» **YOUR ASSIGNMENT**:
Search the records below for the string "recv" and copy each line where it turns up.

» **Stored data**:
+ + +

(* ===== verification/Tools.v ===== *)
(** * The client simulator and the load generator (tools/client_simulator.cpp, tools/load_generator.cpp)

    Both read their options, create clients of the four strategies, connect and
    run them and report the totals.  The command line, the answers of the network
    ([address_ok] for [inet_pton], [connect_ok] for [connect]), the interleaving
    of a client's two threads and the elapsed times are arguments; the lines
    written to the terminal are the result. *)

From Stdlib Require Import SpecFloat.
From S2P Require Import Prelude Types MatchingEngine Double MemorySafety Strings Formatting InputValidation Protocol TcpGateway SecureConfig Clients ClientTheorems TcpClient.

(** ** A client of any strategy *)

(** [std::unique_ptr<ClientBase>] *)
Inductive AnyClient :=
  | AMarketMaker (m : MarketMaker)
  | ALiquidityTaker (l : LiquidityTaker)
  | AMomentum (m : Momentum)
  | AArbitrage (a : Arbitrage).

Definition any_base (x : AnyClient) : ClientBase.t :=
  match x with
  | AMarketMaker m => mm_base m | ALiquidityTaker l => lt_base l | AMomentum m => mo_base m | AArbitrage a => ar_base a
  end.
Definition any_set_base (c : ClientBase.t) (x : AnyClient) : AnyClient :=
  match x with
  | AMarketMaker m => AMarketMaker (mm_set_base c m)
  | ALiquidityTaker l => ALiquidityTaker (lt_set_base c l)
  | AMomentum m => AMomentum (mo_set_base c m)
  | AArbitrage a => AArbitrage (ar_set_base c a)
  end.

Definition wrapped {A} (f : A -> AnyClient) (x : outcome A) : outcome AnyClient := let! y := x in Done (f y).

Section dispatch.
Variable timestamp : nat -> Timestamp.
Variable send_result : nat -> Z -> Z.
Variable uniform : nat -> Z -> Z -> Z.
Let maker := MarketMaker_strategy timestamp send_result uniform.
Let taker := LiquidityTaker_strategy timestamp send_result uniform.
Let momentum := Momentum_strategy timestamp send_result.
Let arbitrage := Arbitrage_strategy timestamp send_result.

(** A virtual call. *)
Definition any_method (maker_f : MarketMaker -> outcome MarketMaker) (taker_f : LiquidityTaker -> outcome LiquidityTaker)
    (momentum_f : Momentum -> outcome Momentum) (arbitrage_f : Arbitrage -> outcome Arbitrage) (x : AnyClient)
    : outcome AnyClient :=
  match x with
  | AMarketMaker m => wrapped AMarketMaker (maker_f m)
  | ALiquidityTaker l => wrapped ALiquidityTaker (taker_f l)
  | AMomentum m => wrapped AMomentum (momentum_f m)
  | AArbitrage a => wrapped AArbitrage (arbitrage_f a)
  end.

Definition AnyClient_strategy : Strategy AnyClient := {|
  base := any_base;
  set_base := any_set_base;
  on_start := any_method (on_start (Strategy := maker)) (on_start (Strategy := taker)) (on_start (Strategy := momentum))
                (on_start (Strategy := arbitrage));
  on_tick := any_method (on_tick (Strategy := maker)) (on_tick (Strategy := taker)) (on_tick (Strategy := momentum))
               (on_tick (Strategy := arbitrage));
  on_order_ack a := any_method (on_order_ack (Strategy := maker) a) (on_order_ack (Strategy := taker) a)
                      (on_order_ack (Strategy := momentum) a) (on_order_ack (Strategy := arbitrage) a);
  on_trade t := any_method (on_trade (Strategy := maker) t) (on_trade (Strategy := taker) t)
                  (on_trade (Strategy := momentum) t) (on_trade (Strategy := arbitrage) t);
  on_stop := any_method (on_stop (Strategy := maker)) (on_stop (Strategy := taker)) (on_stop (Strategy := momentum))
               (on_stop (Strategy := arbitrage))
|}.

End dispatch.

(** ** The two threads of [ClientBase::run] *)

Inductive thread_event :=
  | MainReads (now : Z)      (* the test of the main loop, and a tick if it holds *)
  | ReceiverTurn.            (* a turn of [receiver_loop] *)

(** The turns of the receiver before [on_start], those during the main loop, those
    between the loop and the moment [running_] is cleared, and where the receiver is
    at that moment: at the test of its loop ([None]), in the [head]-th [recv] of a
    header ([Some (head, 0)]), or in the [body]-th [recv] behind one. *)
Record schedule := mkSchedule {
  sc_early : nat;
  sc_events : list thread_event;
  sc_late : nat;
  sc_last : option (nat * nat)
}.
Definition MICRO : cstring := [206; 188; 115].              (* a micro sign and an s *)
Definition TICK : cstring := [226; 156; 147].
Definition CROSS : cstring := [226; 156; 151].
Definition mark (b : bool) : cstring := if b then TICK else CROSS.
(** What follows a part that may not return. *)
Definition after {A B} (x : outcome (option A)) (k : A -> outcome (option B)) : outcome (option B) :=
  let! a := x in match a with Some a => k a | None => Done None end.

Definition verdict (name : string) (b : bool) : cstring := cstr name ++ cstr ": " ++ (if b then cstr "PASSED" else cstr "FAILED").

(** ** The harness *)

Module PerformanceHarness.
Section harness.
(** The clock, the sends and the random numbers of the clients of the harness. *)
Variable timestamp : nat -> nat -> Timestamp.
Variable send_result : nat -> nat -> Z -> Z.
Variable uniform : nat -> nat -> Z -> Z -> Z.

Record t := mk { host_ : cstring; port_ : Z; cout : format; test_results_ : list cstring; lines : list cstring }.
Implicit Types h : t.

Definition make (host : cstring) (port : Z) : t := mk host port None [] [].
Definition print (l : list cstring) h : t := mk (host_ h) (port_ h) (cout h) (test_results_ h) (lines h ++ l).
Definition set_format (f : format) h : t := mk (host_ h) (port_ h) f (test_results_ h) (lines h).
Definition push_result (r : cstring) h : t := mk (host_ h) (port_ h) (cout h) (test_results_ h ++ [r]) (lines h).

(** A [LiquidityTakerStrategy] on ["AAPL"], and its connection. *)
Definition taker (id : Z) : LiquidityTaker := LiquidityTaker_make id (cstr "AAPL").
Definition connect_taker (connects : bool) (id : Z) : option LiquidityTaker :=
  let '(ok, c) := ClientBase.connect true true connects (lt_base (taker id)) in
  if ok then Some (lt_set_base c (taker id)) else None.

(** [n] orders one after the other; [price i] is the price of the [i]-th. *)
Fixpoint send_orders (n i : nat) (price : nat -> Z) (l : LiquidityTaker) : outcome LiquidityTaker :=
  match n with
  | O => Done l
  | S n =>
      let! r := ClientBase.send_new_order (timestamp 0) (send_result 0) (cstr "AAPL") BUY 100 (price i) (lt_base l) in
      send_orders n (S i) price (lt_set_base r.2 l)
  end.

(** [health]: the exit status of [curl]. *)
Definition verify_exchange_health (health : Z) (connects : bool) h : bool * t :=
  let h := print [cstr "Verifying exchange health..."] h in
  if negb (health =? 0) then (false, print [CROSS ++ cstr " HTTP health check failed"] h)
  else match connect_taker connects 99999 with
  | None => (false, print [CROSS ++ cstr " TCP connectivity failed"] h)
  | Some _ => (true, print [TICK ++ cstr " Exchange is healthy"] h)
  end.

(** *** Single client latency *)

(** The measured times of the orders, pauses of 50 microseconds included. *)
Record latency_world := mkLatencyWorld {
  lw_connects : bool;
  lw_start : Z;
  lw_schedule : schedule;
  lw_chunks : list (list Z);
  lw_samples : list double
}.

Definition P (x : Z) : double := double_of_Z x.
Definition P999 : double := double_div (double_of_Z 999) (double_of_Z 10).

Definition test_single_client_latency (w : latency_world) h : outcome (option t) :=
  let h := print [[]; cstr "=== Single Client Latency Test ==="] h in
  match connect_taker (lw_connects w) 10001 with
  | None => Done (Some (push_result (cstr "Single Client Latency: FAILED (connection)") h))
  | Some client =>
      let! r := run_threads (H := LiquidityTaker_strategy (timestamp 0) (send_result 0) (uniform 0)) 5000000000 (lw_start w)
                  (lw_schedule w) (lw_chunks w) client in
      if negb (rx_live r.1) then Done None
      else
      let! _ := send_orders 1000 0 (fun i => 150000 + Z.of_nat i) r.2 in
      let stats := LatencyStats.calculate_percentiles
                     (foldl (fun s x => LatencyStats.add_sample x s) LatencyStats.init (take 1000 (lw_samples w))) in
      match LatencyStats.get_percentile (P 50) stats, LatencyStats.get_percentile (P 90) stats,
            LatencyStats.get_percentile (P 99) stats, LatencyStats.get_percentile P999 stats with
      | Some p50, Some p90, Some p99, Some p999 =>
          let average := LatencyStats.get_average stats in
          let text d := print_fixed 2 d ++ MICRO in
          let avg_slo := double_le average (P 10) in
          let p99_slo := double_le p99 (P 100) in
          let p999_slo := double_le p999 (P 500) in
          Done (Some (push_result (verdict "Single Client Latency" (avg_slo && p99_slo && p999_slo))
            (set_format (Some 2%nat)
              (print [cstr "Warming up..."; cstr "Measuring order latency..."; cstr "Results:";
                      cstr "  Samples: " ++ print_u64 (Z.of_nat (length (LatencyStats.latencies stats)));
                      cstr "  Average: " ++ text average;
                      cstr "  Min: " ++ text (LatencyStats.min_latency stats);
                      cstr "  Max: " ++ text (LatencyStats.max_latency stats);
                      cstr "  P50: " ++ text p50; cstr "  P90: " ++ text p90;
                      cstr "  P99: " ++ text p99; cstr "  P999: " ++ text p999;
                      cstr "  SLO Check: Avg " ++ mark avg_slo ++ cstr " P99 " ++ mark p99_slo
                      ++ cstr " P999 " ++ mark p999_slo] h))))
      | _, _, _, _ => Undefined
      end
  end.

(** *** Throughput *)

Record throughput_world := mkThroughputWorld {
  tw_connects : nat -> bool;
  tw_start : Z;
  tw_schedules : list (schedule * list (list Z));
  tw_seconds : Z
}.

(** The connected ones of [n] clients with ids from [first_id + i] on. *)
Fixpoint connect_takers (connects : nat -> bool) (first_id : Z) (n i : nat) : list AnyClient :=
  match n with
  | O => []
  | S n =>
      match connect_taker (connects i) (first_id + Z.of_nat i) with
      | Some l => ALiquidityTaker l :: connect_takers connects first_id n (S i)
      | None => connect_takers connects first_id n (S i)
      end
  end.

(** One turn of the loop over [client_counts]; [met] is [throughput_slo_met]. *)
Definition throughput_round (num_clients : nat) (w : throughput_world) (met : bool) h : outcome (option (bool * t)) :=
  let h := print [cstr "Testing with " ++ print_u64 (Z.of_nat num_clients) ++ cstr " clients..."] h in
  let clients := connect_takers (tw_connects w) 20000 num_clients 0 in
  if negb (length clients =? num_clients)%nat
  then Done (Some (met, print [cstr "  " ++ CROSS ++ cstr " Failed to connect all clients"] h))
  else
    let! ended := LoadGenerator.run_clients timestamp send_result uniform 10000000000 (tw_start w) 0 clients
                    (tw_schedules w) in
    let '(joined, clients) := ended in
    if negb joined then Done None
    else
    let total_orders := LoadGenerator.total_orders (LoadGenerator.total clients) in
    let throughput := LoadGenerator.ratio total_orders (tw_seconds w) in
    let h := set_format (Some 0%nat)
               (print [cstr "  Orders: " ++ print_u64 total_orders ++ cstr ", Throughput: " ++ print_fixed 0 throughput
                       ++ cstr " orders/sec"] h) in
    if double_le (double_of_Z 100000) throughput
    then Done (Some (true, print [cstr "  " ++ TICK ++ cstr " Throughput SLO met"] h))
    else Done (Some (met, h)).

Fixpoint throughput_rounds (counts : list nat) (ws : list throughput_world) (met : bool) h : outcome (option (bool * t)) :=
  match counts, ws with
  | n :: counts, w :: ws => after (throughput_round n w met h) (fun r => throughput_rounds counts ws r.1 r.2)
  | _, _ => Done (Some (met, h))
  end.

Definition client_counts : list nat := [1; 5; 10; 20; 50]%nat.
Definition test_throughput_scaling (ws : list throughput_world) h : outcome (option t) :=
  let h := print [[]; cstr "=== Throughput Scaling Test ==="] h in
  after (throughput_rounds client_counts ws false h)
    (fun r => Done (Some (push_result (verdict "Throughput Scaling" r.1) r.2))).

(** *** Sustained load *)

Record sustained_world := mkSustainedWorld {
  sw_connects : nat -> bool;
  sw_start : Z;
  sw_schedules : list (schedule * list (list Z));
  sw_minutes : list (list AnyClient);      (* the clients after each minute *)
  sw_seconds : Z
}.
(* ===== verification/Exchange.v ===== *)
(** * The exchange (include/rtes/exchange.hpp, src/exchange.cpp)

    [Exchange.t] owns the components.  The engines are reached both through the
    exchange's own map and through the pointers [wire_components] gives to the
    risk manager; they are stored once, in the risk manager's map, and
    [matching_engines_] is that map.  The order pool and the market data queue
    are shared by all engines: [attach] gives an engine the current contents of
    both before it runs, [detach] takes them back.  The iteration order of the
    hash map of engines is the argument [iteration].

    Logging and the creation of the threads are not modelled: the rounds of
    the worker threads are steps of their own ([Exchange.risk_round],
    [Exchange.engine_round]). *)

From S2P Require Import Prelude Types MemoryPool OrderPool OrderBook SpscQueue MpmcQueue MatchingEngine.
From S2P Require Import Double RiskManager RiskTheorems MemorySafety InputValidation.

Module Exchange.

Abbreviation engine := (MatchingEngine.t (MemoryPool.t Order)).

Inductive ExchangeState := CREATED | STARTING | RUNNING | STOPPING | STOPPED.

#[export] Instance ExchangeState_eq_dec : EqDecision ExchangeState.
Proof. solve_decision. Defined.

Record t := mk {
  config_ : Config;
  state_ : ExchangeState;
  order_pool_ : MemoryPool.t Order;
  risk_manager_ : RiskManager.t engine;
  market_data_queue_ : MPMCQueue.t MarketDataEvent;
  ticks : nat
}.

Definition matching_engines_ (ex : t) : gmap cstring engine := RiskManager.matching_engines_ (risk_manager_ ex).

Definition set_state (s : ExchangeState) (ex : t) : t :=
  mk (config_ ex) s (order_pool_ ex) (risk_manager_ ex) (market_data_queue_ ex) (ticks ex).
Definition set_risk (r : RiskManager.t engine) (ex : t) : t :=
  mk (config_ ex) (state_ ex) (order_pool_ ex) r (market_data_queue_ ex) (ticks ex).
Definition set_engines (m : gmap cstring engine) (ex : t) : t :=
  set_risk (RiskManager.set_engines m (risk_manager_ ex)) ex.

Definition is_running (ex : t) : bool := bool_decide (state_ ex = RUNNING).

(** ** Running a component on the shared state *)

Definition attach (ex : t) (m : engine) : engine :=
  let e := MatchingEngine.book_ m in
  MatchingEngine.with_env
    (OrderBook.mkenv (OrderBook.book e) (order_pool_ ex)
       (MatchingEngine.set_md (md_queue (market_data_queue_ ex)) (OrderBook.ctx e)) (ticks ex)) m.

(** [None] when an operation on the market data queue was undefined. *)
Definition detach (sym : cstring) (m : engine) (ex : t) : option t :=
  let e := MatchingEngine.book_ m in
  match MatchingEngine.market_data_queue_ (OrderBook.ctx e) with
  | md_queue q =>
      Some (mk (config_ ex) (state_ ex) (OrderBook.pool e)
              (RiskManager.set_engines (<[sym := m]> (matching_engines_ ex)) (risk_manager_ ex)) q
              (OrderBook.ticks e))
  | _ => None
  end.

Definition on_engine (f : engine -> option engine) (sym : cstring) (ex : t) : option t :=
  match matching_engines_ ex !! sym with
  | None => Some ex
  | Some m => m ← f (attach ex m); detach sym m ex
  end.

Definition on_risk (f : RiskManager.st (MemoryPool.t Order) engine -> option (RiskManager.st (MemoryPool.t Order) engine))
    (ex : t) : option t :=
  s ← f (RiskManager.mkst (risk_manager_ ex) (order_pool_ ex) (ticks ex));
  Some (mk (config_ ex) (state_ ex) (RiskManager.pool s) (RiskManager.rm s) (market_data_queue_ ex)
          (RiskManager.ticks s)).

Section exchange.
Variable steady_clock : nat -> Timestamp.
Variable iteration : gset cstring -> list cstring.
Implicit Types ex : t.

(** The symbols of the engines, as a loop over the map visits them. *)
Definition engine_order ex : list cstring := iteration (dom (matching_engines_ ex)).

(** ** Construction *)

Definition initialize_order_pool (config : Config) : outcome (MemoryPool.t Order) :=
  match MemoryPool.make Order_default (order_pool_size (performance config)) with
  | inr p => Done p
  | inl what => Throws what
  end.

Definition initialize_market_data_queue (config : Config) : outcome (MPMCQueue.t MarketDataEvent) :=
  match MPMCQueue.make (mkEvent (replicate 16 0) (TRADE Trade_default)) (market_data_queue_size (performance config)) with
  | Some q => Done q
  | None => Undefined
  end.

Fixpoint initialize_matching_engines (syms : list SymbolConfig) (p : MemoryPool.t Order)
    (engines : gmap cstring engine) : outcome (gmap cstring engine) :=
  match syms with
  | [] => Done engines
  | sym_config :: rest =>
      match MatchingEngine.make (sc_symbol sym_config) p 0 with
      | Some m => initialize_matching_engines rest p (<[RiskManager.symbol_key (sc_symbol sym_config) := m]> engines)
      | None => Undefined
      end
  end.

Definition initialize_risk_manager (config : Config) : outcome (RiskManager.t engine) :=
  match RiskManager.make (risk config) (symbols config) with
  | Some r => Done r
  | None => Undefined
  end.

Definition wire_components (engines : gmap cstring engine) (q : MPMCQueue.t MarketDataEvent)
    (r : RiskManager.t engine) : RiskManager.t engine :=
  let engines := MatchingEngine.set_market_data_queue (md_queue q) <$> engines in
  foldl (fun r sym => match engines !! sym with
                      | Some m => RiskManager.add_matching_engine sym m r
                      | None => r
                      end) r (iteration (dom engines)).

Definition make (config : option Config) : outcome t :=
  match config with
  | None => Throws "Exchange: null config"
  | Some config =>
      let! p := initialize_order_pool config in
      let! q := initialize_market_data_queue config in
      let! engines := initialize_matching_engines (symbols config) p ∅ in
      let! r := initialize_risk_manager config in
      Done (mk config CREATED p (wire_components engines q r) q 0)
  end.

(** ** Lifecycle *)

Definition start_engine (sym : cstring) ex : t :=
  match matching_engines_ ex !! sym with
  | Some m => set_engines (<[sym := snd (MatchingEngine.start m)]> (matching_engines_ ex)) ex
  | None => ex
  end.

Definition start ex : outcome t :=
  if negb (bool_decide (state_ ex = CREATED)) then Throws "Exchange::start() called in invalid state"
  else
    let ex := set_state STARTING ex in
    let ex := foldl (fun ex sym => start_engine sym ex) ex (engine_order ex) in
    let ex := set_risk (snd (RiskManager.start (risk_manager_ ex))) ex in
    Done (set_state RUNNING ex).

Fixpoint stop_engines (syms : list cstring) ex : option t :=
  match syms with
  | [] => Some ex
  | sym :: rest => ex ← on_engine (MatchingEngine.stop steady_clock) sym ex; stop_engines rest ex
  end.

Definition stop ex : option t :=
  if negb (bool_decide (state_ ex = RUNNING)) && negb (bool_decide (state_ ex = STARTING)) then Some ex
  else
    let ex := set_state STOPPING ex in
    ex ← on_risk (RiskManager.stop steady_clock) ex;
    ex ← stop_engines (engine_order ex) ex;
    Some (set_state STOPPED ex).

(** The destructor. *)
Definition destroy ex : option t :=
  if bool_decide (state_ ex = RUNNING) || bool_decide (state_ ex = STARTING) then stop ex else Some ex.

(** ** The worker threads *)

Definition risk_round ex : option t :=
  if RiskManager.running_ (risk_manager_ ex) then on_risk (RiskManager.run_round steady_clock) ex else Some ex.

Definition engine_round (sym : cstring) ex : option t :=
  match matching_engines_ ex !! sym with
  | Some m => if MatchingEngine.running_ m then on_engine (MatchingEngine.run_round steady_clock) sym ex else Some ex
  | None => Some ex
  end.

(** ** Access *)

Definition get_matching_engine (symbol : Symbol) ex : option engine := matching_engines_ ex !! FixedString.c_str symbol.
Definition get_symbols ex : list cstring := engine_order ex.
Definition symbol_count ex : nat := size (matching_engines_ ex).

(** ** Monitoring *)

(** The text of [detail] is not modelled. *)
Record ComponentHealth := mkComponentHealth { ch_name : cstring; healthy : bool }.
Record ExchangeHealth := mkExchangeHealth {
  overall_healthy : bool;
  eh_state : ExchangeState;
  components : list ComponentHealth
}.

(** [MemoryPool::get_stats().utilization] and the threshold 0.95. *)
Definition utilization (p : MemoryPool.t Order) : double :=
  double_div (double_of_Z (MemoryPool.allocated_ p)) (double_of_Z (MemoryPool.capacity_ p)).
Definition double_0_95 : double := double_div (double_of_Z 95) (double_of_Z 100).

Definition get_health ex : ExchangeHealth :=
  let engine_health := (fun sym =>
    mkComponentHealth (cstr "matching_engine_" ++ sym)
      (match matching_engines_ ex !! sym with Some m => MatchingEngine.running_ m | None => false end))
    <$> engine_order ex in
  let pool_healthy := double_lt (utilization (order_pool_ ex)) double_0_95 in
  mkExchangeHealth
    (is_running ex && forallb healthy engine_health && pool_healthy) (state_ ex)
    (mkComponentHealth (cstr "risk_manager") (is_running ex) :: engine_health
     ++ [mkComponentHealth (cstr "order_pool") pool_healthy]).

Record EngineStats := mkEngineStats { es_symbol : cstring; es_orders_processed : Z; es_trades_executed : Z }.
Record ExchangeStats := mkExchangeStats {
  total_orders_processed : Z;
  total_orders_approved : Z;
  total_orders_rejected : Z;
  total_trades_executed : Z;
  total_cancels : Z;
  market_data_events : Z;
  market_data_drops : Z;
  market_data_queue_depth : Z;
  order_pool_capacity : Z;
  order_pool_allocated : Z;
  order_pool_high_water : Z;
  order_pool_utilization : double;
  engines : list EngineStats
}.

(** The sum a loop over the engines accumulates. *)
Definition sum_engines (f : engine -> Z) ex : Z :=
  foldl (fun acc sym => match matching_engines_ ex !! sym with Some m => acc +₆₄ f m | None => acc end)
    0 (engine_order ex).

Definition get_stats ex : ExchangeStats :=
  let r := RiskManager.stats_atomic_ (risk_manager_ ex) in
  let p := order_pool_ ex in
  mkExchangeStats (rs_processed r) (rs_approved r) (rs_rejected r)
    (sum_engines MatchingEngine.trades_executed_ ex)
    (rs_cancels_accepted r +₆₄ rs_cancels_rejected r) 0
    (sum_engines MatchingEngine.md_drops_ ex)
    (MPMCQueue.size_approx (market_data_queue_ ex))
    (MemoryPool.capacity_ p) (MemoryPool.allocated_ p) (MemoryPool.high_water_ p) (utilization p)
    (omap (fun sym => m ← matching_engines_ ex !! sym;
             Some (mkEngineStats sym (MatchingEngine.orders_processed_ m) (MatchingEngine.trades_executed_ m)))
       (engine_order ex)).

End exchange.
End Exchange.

+ + +

» **SOLUTION BELOW**:
    at that moment: at the test of its loop ([None]), in the [head]-th [recv] of a
    header ([Some (head, 0)]), or in the [body]-th [recv] behind one. *)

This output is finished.